= BRIEF =
Set down the lines of the data exactly, starting at the first and stopping after the line containing "- intros t raw".
** Opening ENTRIES PROVIDED block **
Lemma toy_lawful :
  @LawfulCrypto string toy_jwk toy_jwt toy_crypto 2000.
Proof.
  split.
  - vm_compute. reflexivity.
  - intros ks d. simpl. destruct ks as [|[a m] []]; try done. simpl.
    destruct (String.eqb a "RS256" && String.eqb m "key") eqn:E; [|done].
    intros [= <-]. bool_prop. by subst.
  - done.
  - intros t k s. simpl. destruct (expected t && _); [|done]. by intros [= <-].
  - intros t raw k k' s aud [= <-] [= <-]. simpl.
    destruct (expected t && String.eqb raw "key") eqn:E; [|done]. intros [= <-].
    bool_prop. subst raw. apply expected_issue in H as ->. simpl.
    by intros ->%list_elem_of_singleton.
Qed.

Definition fields : Fields :=
  mkFields false false "e2e-tests/jwt/policies" "*.rego" "request.rego" ":18301" ":18303" ""
    "Authorization" "bearer" "http" "127.0.0.1" 18304 [well_known_url] [testAudience] "aud"
    false "" false false "$" "{" 0 10 30 90 120 10 30 90.

Definition proxy : Proxy :=
  mkProxy ":18301" "request.rego" "Authorization" "http://127.0.0.1:18304" (Some fields)
    (new_transport fields).
Definition request : Request := mkRequest "GET" "/e2e/jwt-allow" 0 None None.
Definition to_proxy (r : Request) : route := ToProxy.
Definition any_label (ls : labels) : bool := true.
Definition header : Header := {["Authorization" := ["Bearer a.b.c"]]}.
Definition the_helper : helper string := mkHelper (mkKey "RS256" "key") "the-set".

Lemma bearer_header_ok : server_header header.
Proof. intros k vs. unfold header. by intros [<- <-]%lookup_singleton_Some. Qed.
End Sample.

#[local] Existing Instance Sample.toy_jwk.
#[local] Existing Instance Sample.toy_jwt.
#[local] Existing Instance Sample.toy_crypto.
#[local] Existing Instance Sample.toy_url.
#[local] Existing Instance Sample.toy_lawful.

(** The backend as [setup] leaves it. *)
Local Abbreviation sample_backend :=
  (mkBackend
     (<["/e2e/jwt-allow" := Mounted (mkEndpoint 200 "ok" (newBodyCache "ok"))]>
        {["/health" := Health]}) ∅).

Lemma e2e_jwt_scenario_witness :
  let j := scenario_provider Sample.the_helper 1000 in
  let w := mkWorld [] Sample.header fresh_response newResponseTracker Metrics.New j
             mkJwtPolicy [] in
  let w' := (mux (e2e_backend sample_backend) Sample.to_proxy Sample.any_label Sample.proxy
               ServerWriter Sample.request w).2 in
  rw_sent (response w') = Some (200%Z, ∅) ∧ rw_body (response w') = "ok".
Proof.
  intros j w w'.
  destruct (e2e_jwt_scenario (Alg := string) 2000 (λ _, Err (ErrMsg "no file")) true sample_backend
    sample_backend Sample.the_helper 1000 "a.b.c" Sample.proxy Sample.fields
    Sample.to_proxy Sample.any_label Sample.request w) as (j' & Hj & Hrun).
  - vm_compute. reflexivity.
  - apply later_now.
  - vm_compute. reflexivity.
  - lia.
  - reflexivity.
  - reflexivity.
  - reflexivity.
  - reflexivity.
  - exact Sample.bearer_header_ok.
  - reflexivity.
  - assert (Hjj : j = j').
    { rewrite (scenario_started (Alg := string) 2000 _ Sample.the_helper 1000
        (mkKey "" "key")) in Hj by reflexivity.
      by injection Hj. }
    destruct (Hrun Hjj) as (Hok & _). destruct (Hok eq_refl) as (Hs & Hb & _).
    split; [exact Hs|exact Hb].
Defined.
Lemma adv_deleted_always_returns s lb_id lb set_state t :
  lbs s !! lb_id = Some lb → status lb = "DELETED" →
  ∃ s', _verify_and_update_lb_state lb_id set_state t s = Returned tt s'.
Proof. intros Hlb Hst. eexists. by apply adv_deleted. Qed.

(** The three shapes of an answer of [del_load_balancer]. *)
Definition del_answer (r : response) : Prop :=
  r = (EMPTY_RESPONSE, 202)
  ∨ (∃ msg, r = (invalid_resource msg 400, 400))
  ∨ r = (not_found_response "loadbalancer", 404).

Lemma del_returned_cases s lb_id t r s' :
  del_load_balancer lb_id t s = Returned r s' →
  del_answer r
  ∧ (r.2 = 202 →
     lbs s' !! lb_id = None
     ∨ ∃ lb', lbs s' !! lb_id = Some lb' ∧ status lb' = "PENDING-DELETE").
Proof.
  intros Hrun. unfold del_answer.
  destruct (lbs s !! lb_id) as [lb|] eqn:Hlb.
  2: { rewrite del_absent in Hrun by done. injection Hrun as <- <-.
       split; [auto|]. intros [=]. }
  status_is lb "PENDING-DELETE" Hpd.
  { rewrite (del_pending_delete s lb_id lb t Hlb Hpd) in Hrun.
    injection Hrun as <- <-. split; [eauto|]. intros [=]. }
  rewrite (del_after_adv s lb_id lb t Hlb Hpd) in Hrun.
  destruct (_verify_and_update_lb_state lb_id true t s) as [[] s1|e s1];
    [|done].
  destruct (lbs s1 !! lb_id) as [lb1|] eqn:Hlb1; [|done].
  case_bool_decide.
  { injection Hrun as <- <-. split; [auto|]. intros _. left.
    cbn [with_lbs lbs]. apply lookup_delete_eq. }
  case_decide as H4.
  { injection Hrun as <- <-. split; [auto|]. intros _. right. eauto. }
  case_decide as H5.
  - destruct (_verify_and_update_lb_state lb_id true t s1) as [[] s2|e s2];
      [|done].
    injection Hrun as <- <-. split; [eauto|]. intros [=].
  - injection Hrun as <- <-. split; [auto|]. intros [=].
Qed.

(** X9: whenever [del_load_balancer] returns, its answer is one of three:
    the empty body with 202, an invalid-resource body with 400, or the
    not-found body with 404; body and status code always agree. *)
Theorem del_load_balancer_answers s lb_id t b c s' :
  del_load_balancer lb_id t s = Returned (b, c) s' →
  (b = EMPTY_RESPONSE ∧ c = 202)
  ∨ (∃ msg, b = invalid_resource msg 400 ∧ c = 400)
  ∨ (b = not_found_response "loadbalancer" ∧ c = 404).
Proof.
  intros Hrun. destruct (del_returned_cases s lb_id t (b, c) s' Hrun) as [H _].
  destruct H as [[= -> ->]|[[msg [= -> ->]]|[= -> ->]]]; eauto 6.
Qed.

Lemma del_load_balancer_answers_witness :
  (invalid_resource (immutable_msg 1) 400 = EMPTY_RESPONSE ∧ 400 = 202)
  ∨ (∃ msg, invalid_resource (immutable_msg 1) 400 = invalid_resource msg 400
            ∧ 400 = 400)
  ∨ (invalid_resource (immutable_msg 1) 400
     = not_found_response "loadbalancer" ∧ 400 = 404).
Proof.
  apply (del_load_balancer_answers pending_delete_store 1 5 _ _
           pending_delete_store).
  reflexivity.
Defined.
** Closing ENTRIES PROVIDED block **
= ANSWER TO THE EXERCISE =
Lemma toy_lawful :
  @LawfulCrypto string toy_jwk toy_jwt toy_crypto 2000.
Proof.
  split.
  - vm_compute. reflexivity.
  - intros ks d. simpl. destruct ks as [|[a m] []]; try done. simpl.
    destruct (String.eqb a "RS256" && String.eqb m "key") eqn:E; [|done].
    intros [= <-]. bool_prop. by subst.
  - done.
  - intros t k s. simpl. destruct (expected t && _); [|done]. by intros [= <-].
  - intros t raw k k' s aud [= <-] [= <-]. simpl.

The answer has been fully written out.